## SOURCE RECORDS
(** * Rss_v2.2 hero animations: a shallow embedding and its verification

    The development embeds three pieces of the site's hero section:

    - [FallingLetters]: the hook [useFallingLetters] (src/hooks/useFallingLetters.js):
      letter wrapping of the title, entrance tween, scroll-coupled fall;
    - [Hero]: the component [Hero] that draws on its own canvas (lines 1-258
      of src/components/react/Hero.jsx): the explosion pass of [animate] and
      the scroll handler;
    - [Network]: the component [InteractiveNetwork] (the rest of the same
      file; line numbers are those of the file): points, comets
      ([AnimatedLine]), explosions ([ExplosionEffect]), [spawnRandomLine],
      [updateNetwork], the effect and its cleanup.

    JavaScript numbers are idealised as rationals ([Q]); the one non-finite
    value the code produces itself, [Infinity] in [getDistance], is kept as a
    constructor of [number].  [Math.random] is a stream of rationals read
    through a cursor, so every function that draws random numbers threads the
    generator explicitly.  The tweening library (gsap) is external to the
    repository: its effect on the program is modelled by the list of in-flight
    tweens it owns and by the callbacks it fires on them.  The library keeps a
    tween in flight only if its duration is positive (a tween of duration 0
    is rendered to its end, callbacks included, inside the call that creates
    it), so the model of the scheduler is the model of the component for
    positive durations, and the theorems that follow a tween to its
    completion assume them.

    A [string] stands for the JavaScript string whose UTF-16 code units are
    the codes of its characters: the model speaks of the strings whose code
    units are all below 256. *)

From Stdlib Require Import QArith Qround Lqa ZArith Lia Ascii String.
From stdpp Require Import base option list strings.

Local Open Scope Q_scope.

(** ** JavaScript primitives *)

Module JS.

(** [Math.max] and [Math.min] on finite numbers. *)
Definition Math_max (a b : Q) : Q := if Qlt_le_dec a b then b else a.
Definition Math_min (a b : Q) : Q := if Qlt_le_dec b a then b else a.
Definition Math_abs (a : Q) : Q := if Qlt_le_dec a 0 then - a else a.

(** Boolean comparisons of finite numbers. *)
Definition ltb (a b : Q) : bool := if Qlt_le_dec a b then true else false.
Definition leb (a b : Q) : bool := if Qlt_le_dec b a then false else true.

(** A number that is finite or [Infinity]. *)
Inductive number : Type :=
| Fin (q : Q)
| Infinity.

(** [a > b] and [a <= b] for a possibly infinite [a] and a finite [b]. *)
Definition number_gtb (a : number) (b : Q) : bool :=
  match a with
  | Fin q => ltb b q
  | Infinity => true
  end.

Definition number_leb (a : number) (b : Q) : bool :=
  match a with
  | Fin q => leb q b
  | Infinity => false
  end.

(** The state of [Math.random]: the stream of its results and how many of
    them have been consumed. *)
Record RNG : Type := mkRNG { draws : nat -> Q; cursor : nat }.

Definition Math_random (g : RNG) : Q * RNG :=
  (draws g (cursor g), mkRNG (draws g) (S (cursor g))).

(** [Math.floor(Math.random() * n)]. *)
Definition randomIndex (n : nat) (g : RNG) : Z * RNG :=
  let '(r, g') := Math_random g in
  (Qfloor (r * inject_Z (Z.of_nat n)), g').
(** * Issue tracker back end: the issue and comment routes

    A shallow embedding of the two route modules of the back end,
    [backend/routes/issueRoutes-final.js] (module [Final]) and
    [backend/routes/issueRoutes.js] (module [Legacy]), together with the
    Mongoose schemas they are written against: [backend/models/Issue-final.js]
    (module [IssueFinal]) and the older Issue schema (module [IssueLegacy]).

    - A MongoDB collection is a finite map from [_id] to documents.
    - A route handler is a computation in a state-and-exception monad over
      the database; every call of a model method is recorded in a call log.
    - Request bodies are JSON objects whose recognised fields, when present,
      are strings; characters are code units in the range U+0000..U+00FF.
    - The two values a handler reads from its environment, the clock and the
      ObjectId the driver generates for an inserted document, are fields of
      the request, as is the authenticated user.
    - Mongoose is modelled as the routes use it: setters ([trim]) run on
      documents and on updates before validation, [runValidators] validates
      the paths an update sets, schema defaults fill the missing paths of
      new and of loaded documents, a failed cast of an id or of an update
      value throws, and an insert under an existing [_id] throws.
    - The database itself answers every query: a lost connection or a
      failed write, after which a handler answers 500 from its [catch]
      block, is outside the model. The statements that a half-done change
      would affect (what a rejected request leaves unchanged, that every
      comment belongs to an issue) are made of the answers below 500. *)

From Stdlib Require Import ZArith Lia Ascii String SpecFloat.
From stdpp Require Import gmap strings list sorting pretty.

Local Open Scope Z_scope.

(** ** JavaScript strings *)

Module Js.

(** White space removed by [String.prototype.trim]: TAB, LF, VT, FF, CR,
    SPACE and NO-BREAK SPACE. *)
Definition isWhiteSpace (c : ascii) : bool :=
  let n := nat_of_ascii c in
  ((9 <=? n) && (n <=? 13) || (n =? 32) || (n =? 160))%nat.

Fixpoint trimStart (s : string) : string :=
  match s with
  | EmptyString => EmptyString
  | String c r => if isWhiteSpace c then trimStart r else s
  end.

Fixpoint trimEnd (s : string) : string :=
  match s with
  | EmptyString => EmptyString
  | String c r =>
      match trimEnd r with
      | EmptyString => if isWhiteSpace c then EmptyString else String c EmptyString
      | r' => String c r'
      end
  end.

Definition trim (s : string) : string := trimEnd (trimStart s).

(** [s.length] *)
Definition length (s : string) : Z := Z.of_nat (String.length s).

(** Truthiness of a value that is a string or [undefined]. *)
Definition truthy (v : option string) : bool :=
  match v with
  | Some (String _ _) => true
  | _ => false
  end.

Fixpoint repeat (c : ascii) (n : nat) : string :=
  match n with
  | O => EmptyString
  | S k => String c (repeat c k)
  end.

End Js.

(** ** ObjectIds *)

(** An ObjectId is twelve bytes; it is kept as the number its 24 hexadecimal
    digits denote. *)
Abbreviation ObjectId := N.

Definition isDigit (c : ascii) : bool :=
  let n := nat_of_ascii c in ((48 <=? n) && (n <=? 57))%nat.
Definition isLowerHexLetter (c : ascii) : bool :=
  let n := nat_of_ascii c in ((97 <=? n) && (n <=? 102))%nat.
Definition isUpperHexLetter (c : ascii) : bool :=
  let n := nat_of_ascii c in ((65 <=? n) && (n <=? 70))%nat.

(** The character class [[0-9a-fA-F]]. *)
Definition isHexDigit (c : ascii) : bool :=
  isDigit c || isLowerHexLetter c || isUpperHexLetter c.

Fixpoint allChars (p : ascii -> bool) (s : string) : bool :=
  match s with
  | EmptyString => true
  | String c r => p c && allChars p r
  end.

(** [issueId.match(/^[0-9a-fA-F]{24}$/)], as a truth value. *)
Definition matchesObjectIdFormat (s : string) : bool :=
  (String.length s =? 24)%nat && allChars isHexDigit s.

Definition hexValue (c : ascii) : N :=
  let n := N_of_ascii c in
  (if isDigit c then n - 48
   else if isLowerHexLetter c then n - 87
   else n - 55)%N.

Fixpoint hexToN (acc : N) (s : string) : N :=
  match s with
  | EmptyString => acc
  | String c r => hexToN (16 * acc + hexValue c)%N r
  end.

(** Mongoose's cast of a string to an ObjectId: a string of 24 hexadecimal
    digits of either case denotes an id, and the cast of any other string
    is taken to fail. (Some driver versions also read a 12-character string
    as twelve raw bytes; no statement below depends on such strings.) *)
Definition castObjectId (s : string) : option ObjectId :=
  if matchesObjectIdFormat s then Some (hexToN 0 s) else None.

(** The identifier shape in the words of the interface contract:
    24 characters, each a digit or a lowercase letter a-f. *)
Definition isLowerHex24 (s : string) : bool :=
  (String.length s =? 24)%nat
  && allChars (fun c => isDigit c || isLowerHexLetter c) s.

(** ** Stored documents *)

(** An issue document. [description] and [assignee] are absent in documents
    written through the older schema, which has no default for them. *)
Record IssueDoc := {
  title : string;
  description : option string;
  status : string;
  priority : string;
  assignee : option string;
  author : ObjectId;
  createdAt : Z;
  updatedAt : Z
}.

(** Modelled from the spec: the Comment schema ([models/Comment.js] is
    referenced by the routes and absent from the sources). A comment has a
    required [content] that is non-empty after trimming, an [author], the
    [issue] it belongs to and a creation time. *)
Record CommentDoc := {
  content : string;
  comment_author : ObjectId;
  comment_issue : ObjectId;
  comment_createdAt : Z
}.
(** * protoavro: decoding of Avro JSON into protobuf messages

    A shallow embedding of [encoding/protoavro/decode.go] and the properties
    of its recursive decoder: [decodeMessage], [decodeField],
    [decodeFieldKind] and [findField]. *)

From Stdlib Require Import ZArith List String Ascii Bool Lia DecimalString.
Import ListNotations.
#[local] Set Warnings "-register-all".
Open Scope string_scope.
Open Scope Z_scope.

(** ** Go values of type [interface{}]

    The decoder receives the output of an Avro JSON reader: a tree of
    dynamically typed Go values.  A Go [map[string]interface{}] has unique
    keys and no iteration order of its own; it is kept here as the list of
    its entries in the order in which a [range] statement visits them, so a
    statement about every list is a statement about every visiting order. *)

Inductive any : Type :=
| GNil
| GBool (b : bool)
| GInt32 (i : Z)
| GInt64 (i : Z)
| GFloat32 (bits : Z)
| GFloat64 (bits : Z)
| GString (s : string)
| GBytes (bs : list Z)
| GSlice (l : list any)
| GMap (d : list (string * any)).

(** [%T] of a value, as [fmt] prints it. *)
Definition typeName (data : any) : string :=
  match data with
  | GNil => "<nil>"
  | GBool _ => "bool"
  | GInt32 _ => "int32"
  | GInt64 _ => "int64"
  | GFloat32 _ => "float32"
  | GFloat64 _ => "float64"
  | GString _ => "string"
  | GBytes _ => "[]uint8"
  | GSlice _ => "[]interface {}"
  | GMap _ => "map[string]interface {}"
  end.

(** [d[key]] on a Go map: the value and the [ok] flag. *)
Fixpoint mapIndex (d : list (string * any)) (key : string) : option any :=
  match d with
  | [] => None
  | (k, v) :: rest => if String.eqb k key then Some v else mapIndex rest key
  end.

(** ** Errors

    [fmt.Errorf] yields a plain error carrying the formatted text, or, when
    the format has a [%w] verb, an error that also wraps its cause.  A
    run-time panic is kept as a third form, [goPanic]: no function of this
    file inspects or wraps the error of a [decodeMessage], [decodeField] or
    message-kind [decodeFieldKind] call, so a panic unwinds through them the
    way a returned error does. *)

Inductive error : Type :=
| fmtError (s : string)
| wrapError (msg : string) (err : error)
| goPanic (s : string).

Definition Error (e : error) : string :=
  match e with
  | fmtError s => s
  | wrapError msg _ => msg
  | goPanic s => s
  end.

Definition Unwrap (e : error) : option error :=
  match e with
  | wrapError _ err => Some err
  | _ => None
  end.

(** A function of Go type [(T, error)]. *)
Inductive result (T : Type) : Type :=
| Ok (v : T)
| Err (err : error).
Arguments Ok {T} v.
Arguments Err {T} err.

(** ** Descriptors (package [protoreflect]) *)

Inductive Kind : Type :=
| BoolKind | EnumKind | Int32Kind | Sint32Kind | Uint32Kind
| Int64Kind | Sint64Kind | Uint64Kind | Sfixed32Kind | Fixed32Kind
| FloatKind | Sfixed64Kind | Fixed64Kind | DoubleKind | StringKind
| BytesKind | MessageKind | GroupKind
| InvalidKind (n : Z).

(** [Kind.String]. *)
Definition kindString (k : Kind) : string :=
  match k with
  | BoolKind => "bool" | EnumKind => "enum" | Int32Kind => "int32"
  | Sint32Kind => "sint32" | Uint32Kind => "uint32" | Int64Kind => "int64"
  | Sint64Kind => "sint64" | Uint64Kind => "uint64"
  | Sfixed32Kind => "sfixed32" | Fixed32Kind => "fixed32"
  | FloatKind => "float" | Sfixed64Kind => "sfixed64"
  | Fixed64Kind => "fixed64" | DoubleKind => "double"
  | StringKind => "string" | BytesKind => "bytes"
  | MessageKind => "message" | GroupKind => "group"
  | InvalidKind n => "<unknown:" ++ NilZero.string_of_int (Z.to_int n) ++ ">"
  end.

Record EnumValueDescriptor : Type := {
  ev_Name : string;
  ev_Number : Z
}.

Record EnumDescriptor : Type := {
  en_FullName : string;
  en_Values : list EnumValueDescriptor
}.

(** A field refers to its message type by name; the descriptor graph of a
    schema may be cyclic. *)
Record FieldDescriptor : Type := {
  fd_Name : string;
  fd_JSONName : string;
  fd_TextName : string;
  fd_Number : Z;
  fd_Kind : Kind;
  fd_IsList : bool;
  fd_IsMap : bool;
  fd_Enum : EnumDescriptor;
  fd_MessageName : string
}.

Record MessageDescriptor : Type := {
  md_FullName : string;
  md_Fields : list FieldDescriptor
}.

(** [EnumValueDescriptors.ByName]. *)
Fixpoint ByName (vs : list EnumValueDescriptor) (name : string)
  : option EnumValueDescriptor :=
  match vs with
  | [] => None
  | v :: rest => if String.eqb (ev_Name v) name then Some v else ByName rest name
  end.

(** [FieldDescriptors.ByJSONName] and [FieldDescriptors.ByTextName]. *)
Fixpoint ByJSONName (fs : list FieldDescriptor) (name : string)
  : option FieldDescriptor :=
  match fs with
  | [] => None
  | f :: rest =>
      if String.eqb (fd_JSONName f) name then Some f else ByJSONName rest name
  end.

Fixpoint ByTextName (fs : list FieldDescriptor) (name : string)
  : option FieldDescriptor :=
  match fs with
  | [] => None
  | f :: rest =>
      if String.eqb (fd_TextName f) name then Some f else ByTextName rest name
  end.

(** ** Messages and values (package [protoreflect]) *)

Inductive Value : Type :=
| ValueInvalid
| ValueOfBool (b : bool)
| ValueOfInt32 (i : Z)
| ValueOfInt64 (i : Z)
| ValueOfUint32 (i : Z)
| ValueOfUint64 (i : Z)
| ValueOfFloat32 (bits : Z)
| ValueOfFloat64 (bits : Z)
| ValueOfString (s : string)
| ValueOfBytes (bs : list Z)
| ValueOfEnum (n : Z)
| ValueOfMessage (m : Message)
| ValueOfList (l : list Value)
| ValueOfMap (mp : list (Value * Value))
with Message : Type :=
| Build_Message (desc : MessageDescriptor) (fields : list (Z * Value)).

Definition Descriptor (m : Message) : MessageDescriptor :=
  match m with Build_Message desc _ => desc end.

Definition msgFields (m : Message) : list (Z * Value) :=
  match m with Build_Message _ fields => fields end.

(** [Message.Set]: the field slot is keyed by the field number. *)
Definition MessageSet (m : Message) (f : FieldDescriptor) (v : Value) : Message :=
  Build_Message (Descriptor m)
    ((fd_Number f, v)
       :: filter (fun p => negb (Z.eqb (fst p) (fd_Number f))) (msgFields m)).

## REQUIREMENT
Begin at the first line of the material and transcribe each line exactly. End with the line containing "tweens it owns", and give nothing else.

## RESPONSE AREA
(** * Rss_v2.2 hero animations: a shallow embedding and its verification

    The development embeds three pieces of the site's hero section:

    - [FallingLetters]: the hook [useFallingLetters] (src/hooks/useFallingLetters.js):
      letter wrapping of the title, entrance tween, scroll-coupled fall;
    - [Hero]: the component [Hero] that draws on its own canvas (lines 1-258
      of src/components/react/Hero.jsx): the explosion pass of [animate] and
      the scroll handler;
    - [Network]: the component [InteractiveNetwork] (the rest of the same
      file; line numbers are those of the file): points, comets
      ([AnimatedLine]), explosions ([ExplosionEffect]), [spawnRandomLine],
      [updateNetwork], the effect and its cleanup.

    JavaScript numbers are idealised as rationals ([Q]); the one non-finite
    value the code produces itself, [Infinity] in [getDistance], is kept as a
    constructor of [number].  [Math.random] is a stream of rationals read
    through a cursor, so every function that draws random numbers threads the
    generator explicitly.  The tweening library (gsap) is external to the
    repository: its effect on the program is modelled by the list of in-flight
    tweens it owns and by the callbacks it fires on them.  The library keeps a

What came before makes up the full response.